Lemma journal_never_rolls_back_witness :
  st_jobs demo_created !! "job_01" = Some demo_queued /\
  exists new, st_jobs demo_final !! "job_01" = Some new /\ job_evolves demo_queued new.
Proof.
  split; [vm_compute; reflexivity|].
  apply (journal_never_rolls_back demo_created demo_later_records demo_final "job_01" demo_queued).
  - exact demo_created_wf.
  - repeat constructor.
  - vm_compute. reflexivity.
  - vm_compute. reflexivity.
Defined.
(** ** All histories of a store

    Every call of an operation that can change the jobs, with every input and
    every answer of the environment; no other store writes the journal. *)
Inductive store_step : Store -> Store -> Prop :=
| do_Create oe spec obs s : en_canonical (oe_state oe) = CanonicalSame -> store_step s (fst (CreateOrGetObserved oe spec obs s))
| do_CreateConfirmed oe spec c obs s : en_canonical (oe_state oe) = CanonicalSame ->
    store_step s (fst (CreateOrGetConfirmedObserved oe spec c obs s))
| do_Start oe id obs s : en_canonical (oe_state oe) = CanonicalSame -> store_step s (fst (StartObserved oe id obs s))
| do_ClaimNext oe ws obs s : en_canonical (oe_state oe) = CanonicalSame -> store_step s (fst (ClaimNextObserved oe ws obs s))
| do_Update oe id u s : en_canonical (oe_state oe) = CanonicalSame -> store_step s (fst (UpdateRunning oe id u s))
| do_Transition oe id t i obs s : en_canonical (oe_state oe) = CanonicalSame ->
    store_step s (fst (TransitionObserved oe id t i obs s))
| do_AppendEvent oe id i s : en_canonical (oe_state oe) = CanonicalSame -> store_step s (fst (AppendEvent oe id i s))
| do_CancelQueued oe id i e obs s : en_canonical (oe_state oe) = CanonicalSame ->
    store_step s (fst (CancelQueuedObserved oe id i e obs s))
| do_RejectQueued oe id i e obs s : en_canonical (oe_state oe) = CanonicalSame ->
    store_step s (fst (RejectQueuedObserved oe id i e obs s))
| do_Acknowledge oe id w s : en_canonical (oe_state oe) = CanonicalSame -> store_step s (fst (AcknowledgeCompensation oe id w s))
| do_Compact oe s : en_canonical (oe_state oe) = CanonicalSame -> store_step s (fst (Compact oe s))
| do_Recover oe lease verified obs s : en_canonical (oe_state oe) = CanonicalSame ->
    store_step s (fst (RecoverInterruptedJobsObserved oe lease verified obs s))
| do_CreateAction oe spec name inv obs s : en_canonical (oe_state oe) = CanonicalSame ->
    store_step s (fst (CreateActionObserved oe spec name inv obs s))
| do_CreateWithPolicy oe spec name inv policy obs s : en_canonical (oe_state oe) = CanonicalSame ->
    store_step s (fst (CreateActionWithPolicyObserved oe spec name inv policy obs s))
| do_CreateConfirmedAction oe io spec name inv c obs s h : en_canonical (oe_state oe) = CanonicalSame ->
    store_step s (fst (fst (CreateConfirmedActionObserved oe io spec name inv c obs s h)))
| do_StartAction oe id lease verified obs s : en_canonical (oe_state oe) = CanonicalSame ->
    store_step s (fst (StartActionObserved oe id lease verified obs s))
| do_AppendAction oe lease verified e s : en_canonical (oe_state oe) = CanonicalSame ->
    store_step s (fst (AppendActionEvent oe lease verified e s))
| do_CompleteAction oe lease verified e obs s : en_canonical (oe_state oe) = CanonicalSame ->
    store_step s (fst (CompleteActionObserved oe lease verified e obs s))
| do_CancelQueuedAction oe id inv obs s : en_canonical (oe_state oe) = CanonicalSame ->
    store_step s (fst (CancelQueuedActionObserved oe id inv obs s))
| do_RejectQueuedAction oe id inv obs s : en_canonical (oe_state oe) = CanonicalSame ->
    store_step s (fst (RejectQueuedActionObserved oe id inv obs s))
| do_RequestCancel oe id inv actor obs s : en_canonical (oe_state oe) = CanonicalSame ->
    store_step s (fst (RequestActionCancelObserved oe id inv actor obs s)).

Section Kept.
Context (P : Options -> storeState -> Prop) `{!Kept P}.
(* ===== verification/AuthTypes.v ===== *)
(** * Console authentication: data

    Package [consoleauth], types.go and the record types of state.go: lifetimes,
    errors, audit events, requests, credentials and the persisted records.
    Times and durations are nanoseconds; the zero time is 0. *)

From S2P Require Import Prelude.
From S2P Require Import GoText.

(** ** Lifetimes *)

Definition second : Z := 1000000000.
Definition minute : Z := 60 * second.
Definition hour : Z := 60 * minute.

Definition DefaultBootstrapTokenTTL : Z := 20 * minute.
Definition MinimumBootstrapTokenTTL : Z := 15 * minute.
Definition MaximumBootstrapTokenTTL : Z := 30 * minute.
Definition BootstrapSessionAbsoluteTTL : Z := 2 * hour.
Definition BootstrapSessionIdleTTL : Z := 30 * minute.
Definition EnrollmentHandoffTTL : Z := 5 * minute.
Definition EnrollmentSessionTTL : Z := 15 * minute.
Definition LocalSessionAbsoluteTTL : Z := 12 * hour.
Definition LocalSessionIdleTTL : Z := 30 * minute.
Definition LocalStepUpTTL : Z := 5 * minute.
Definition ProxySessionAbsoluteTTL : Z := 12 * hour.
Definition ProxySessionIdleTTL : Z := 30 * minute.
Definition ProxyRecentAuthenticationTTL : Z := 5 * minute.
Definition credentialRandomBytes : nat := 32.

(** ** Times *)

Definition Time := Z.
Definition IsZero (t : Time) : bool := t =? 0.
Definition Before (t u : Time) : bool := t <? u.
Definition After (t u : Time) : bool := u <? t.
Definition TimeAdd (t : Time) (d : Z) : Time := t + d.
(** [time.Time.Sub] saturates at the range of [time.Duration]. *)
Definition TimeSub (t u : Time) : Z := Z.max (- 2 ^ 63) (Z.min (2 ^ 63 - 1) (t - u)).

(** ** Errors *)

Inductive aerr :=
| ErrAuditUnavailable | ErrInvalidToken | ErrCredentialExpired | ErrSessionUnauthorized | ErrOriginMismatch
| ErrCSRFMismatch | ErrRouteNotAllowed | ErrStateMismatch | ErrTransactionMismatch | ErrOwnerNotConfigured
| ErrInvalidCredentials | ErrHandoffUnauthorized | ErrStepUpUnauthorized | ErrRecoveryRequired
(** an error built with [errors.New] or [fmt.Errorf] on invalid data *)
| EInvalidData
(** a failure of the operating system, the lock, the random source or the context *)
| EUnavailable
(** [errors.Join] *)
| EJoin (l : list aerr).

(** [errors.Is]. *)
Fixpoint err_is (target e : aerr) : bool :=
  match e with
  | EJoin l => existsb (err_is target) l
  | _ => match target, e with
         | ErrAuditUnavailable, ErrAuditUnavailable | ErrInvalidToken, ErrInvalidToken
         | ErrCredentialExpired, ErrCredentialExpired | ErrSessionUnauthorized, ErrSessionUnauthorized
         | ErrOriginMismatch, ErrOriginMismatch | ErrCSRFMismatch, ErrCSRFMismatch
         | ErrRouteNotAllowed, ErrRouteNotAllowed | ErrStateMismatch, ErrStateMismatch
         | ErrTransactionMismatch, ErrTransactionMismatch | ErrOwnerNotConfigured, ErrOwnerNotConfigured
         | ErrInvalidCredentials, ErrInvalidCredentials | ErrHandoffUnauthorized, ErrHandoffUnauthorized
         | ErrStepUpUnauthorized, ErrStepUpUnauthorized | ErrRecoveryRequired, ErrRecoveryRequired
         | EInvalidData, EInvalidData | EUnavailable, EUnavailable => true
         | _, _ => false
         end
  end.

(** ** Console states *)

Definition ConsoleState := string.
Definition StateBootstrap : ConsoleState := "bootstrap".
Definition StateEnrollment : ConsoleState := "enrollment".
Definition StateFull : ConsoleState := "full".

(** ** Audit events *)

Definition AuditAction := string.
Definition AuditBootstrapIssue : AuditAction := "bootstrap_token.issue".
Definition AuditBootstrapExchange : AuditAction := "bootstrap_token.exchange".
Definition AuditBootstrapAuth : AuditAction := "bootstrap_session.authenticate".
Definition AuditBootstrapPromote : AuditAction := "bootstrap_credential.promote".
Definition AuditBootstrapRecover : AuditAction := "bootstrap_credential.promotion_recover".
Definition AuditBootstrapRevoke : AuditAction := "bootstrap_credential.revoke".
Definition AuditHandoffIssue : AuditAction := "enrollment_handoff.issue".
Definition AuditHandoffExchange : AuditAction := "enrollment_handoff.exchange".
Definition AuditEnrollmentAuth : AuditAction := "enrollment_session.authenticate".
Definition AuditEnrollmentRevoke : AuditAction := "enrollment_credential.revoke".
Definition AuditOwnerEnroll : AuditAction := "local_owner.enroll".
Definition AuditOwnerRecover : AuditAction := "local_owner.enrollment_recover".
Definition AuditOwnerPasswordSet : AuditAction := "local_owner.password_set".
Definition AuditLocalLogin : AuditAction := "local_owner.login".
Definition AuditLocalLogout : AuditAction := "local_session.logout".
Definition AuditLocalRevoke : AuditAction := "local_session.revoke".
Definition AuditLocalStepUp : AuditAction := "local_owner.step_up".
Definition AuditProxySession : AuditAction := "proxy_session.refresh".
Definition AuditProxyStepUp : AuditAction := "proxy_identity.step_up".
★ ★ ★ ★ ★
Required action – Whenever a line of the data above holds the word "string", it counts once; report the total number of such lines and nothing more.

Your solution – 2